- **Work to complete**: In the material below, the lines from the one containing "(if bool_decide (opt_StackID" through the one containing "End Retrieve." are to be given again exactly, ends included, and no others.

- **Excerpted records**:
Definition createECDSAAttestationRequest (env : ClientEnv) (appID : string) (opts : SecretsOptions) (rsaPubKeyPEM : bytes) : res SecretsRequestV1 :=
  privateKey ← match opt_ECDSAPrivateKey opts return res ecdsa_PrivateKey with
               | Some k => Ok k
               | None => wrap "failed to generate ECDSA key" (ce_GenerateKey env)
               end;
  let publicKey := FromECDSAPub (Public privateKey) in
  nonce ← wrap "failed to generate nonce" (ce_nonce env);
  challenge ← wrap "failed to generate challenge" (GenerateChallenge (ce_now env) nonce);
  signature ← wrap "failed to sign challenge" (SignChallenge (Some privateKey) appID challenge);
  Ok (mkSecretsRequestV1 appID "" "ecdsa" signature rsaPubKeyPEM (unix_now env) (text_bytes challenge) publicKey [] []).

Definition createEigenXSNPAttestationRequest (env : ClientEnv) (appID : string) (opts : SecretsOptions) : SecretsRequestV1 :=
  mkSecretsRequestV1 appID (opt_StackID opts) "eigenx-snp" (opt_RawSNPEvidence opts) (opt_RSAPublicKeyPEM opts) (unix_now env) [] []
    (opt_ExtraData opts) (opt_CCInitData opts).

(** The method an empty choice stands for. *)
Definition chosen_method (opts : SecretsOptions) : string :=
  if bool_decide (opt_AttestationMethod opts = ""%string) then "gcp" else opt_AttestationMethod opts.

Definition with_extra (extra : bytes) (req : SecretsRequestV1) : SecretsRequestV1 :=
  mkSecretsRequestV1 (sreq_AppID req) (sreq_StackID req) (sreq_AttestationMethod req) (sreq_Attestation req) (sreq_RSAPubKeyTmp req)
    (sreq_AttestationTime req) (sreq_Challenge req) (sreq_PublicKey req) extra (sreq_CCInitData req).

Definition build_request (env : ClientEnv) (appID : string) (opts : SecretsOptions) : res SecretsRequestV1 :=
  let method := chosen_method opts in
  if bool_decide (method = "ecdsa"%string) then
    req ← wrap "failed to create ECDSA attestation" (createECDSAAttestationRequest env appID opts (opt_RSAPublicKeyPEM opts));
    Ok (with_extra (opt_ExtraData opts) req)
  else if bool_decide (method = "gcp"%string) || bool_decide (method = "intel"%string) then
    attestationBytes ← wrap "failed to create attestation"
      (marshal_claims env (mkAttestationClaims appID (opt_ImageDigest opts) "" "" (unix_now env) 0 (opt_RSAPublicKeyPEM opts)
                             (mkContainerPolicy [] [] ∅ ∅ "") [] ""));
    Ok (mkSecretsRequestV1 appID "" method attestationBytes (opt_RSAPublicKeyPEM opts) (unix_now env) [] [] (opt_ExtraData opts) [])
  else if bool_decide (method = "tpm"%string) then
    _ ← fail_if (length (opt_TPMAttestationBytes opts) =? 0)%nat "TPM attestation bytes are required for tpm method";
    Ok (mkSecretsRequestV1 appID "" "tpm" (opt_TPMAttestationBytes opts) (opt_RSAPublicKeyPEM opts) (unix_now env) [] [] (opt_ExtraData opts) [])
  else if bool_decide (method = "eigenx-snp"%string) then Ok (createEigenXSNPAttestationRequest env appID opts)
  else Err "unsupported attestation method: %s".

Definition check_options (opts : SecretsOptions) : res unit :=
  _ ← fail_if ((length (opt_RSAPrivateKeyPEM opts) =? 0)%nat || (length (opt_RSAPublicKeyPEM opts) =? 0)%nat) "RSA key pair is required in options";
  _ ← fail_if (Z.of_nat (length (opt_ExtraData opts)) >? MaxExtraDataSize) "extra_data exceeds 1MB limit (%d bytes)";
  if bool_decide (chosen_method opts = "eigenx-snp"%string) then
    _ ← fail_if (length (opt_RawSNPEvidence opts) =? 0)%nat "RawSNPEvidence is required for eigenx-snp attestation method";
    _ ← fail_if (length (opt_CCInitData opts) =? 0)%nat "CCInitData is required for eigenx-snp attestation method";
    fail_if (Z.of_nat (length (opt_CCInitData opts)) >? MaxExtraDataSize) "CCInitData exceeds 1MB limit (%d bytes)"
  else Ok tt.

(** What one operator contributes: its response and the partial signature inside. *)
Definition secrets_answer (env : ClientEnv) (req : SecretsRequestV1) (rsaPrivateKeyPEM : bytes) (op : OperatorSetPeer)
    : option (Address * SecretsResponseV1 * G1Point) :=
  match (resp ← post_secrets env op req;
         decryptedSigBytes ← Decrypt (sresp_EncryptedPartialSig resp) rsaPrivateKeyPEM;
         partialSig ← json_G1Point env decryptedSigBytes;
         Ok (OperatorAddress op, resp, partialSig)) with
  | Ok r => Some r
  | Err _ => None
  end.

Definition GetEncryptedSecretsFromKMSNodesWithPartialSigs (env : ClientEnv) (req : SecretsRequestV1) (rsaPrivateKeyPEM : bytes)
    : res (list SecretsResponseV1 * gmap Address G1Point) :=
  let results := omap (secrets_answer env req rsaPrivateKeyPEM) (secrets_arrived env) in
  _ ← fail_if (length results =? 0)%nat "failed to collect any valid responses from operators";
  Ok ((fun '(_, resp, _) => resp) <$> results, collect ((fun '(a, _, s) => (a, s)) <$> results)).

(** The key, and whether it was checked against the master key. *)
Definition recover_key (env : ClientEnv) (appID : string) (operators : list OperatorSetPeer) (partialSigs : gmap Address G1Point) (threshold : Z)
    : res (G1Point * bool) :=
  match GetMasterPublicKey (ce_get_pubkey env) (ce_order env) (pubkey_arrived env) operators with
  | Ok masterPubKey =>
      k ← wrap "failed to recover app private key" (RecoverAppPrivateKeyWithRetry appID partialSigs threshold (validates appID masterPubKey));
      Ok (k, true)
  | Err _ => k ← wrap "failed to recover app private key" (RecoverAppPrivateKey appID partialSigs threshold); Ok (k, false)
  end.

Definition RetrieveSecretsWithOptions (env : ClientEnv) (appID : string) (opts : option SecretsOptions) : res SecretsResult :=
  opts ← from_opt "options are required" opts;
  _ ← check_options opts;
  operators ← wrap "failed to get operators" (GetOperators (ce_operators env));
  let threshold := CalculateThreshold (Z.of_nat (length operators)) in
  req ← build_request env appID opts;
  '(responses, partialSigs) ← wrap "failed to collect secrets" (GetEncryptedSecretsFromKMSNodesWithPartialSigs env req (opt_RSAPrivateKeyPEM opts));
  _ ← fail_if (Z.of_nat (length responses) <? threshold) "insufficient responses: got %d, need %d";
  first ← from_opt "panic: index out of range" (head responses);
  _ ← (if bool_decide (opt_StackID opts = ""%string) then
         fail_if (negb (forallb (fun resp => bool_decide (sresp_EncryptedEnv resp = sresp_EncryptedEnv first)) responses))
           "environment data mismatch from server %d"
       else Ok tt);
  '(appPrivateKey, verified) ← recover_key env appID operators partialSigs threshold;
  Ok (mkSecretsResult appPrivateKey (sresp_EncryptedEnv first) (sresp_PublicEnv first) partialSigs (Z.of_nat (length responses)) threshold
        (opt_ExtraData opts) verified).
End Retrieve.

(** ** Decryption with the help of the operators *)

Lemma collect_other l m a : a ∉ l.*1 -> foldl (fun (m : gmap Address G1Point) '(a, s) => <[a := s]> m) m l !! a = m !! a.
Proof.
  revert m. induction l as [|[b s] l IH]; intros m; [done|]. cbn [foldl fmap list_fmap fst]. rewrite not_elem_of_cons. intros [Hne Hin].
  rewrite IH by done. by rewrite lookup_insert_ne.
Qed.

Lemma collect_lookup l m a s : NoDup l.*1 -> (a, s) ∈ l -> foldl (fun (m : gmap Address G1Point) '(a, s) => <[a := s]> m) m l !! a = Some s.
Proof.
  revert m. induction l as [|[b x] l IH]; intros m Hnd Hin; [by apply not_elem_of_nil in Hin|]. cbn [fmap list_fmap fst] in Hnd.
  apply NoDup_cons in Hnd as [Hb Hnd]. cbn [foldl]. apply elem_of_cons in Hin as [[= -> ->]|Hin]; [|by apply IH].
  rewrite collect_other by done. apply lookup_insert_eq.
Qed.

Lemma collect_size l m : (size (foldl (fun (m : gmap Address G1Point) '(a, s) => <[a := s]> m) m l) <= size m + length l)%nat.
Proof.
  revert m. induction l as [|[b x] l IH]; intros m; cbn [foldl length]; [lia|]. specialize (IH (<[b := x]> m)).
  rewrite map_size_insert in IH. destruct (m !! b); cbn in IH; lia.
Qed.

- **Answer section**:
  _ ← (if bool_decide (opt_StackID opts = ""%string) then
         fail_if (negb (forallb (fun resp => bool_decide (sresp_EncryptedEnv resp = sresp_EncryptedEnv first)) responses))
           "environment data mismatch from server %d"
       else Ok tt);
  '(appPrivateKey, verified) ← recover_key env appID operators partialSigs threshold;
  Ok (mkSecretsResult appPrivateKey (sresp_EncryptedEnv first) (sresp_PublicEnv first) partialSigs (Z.of_nat (length responses)) threshold
        (opt_ExtraData opts) verified).
End Retrieve.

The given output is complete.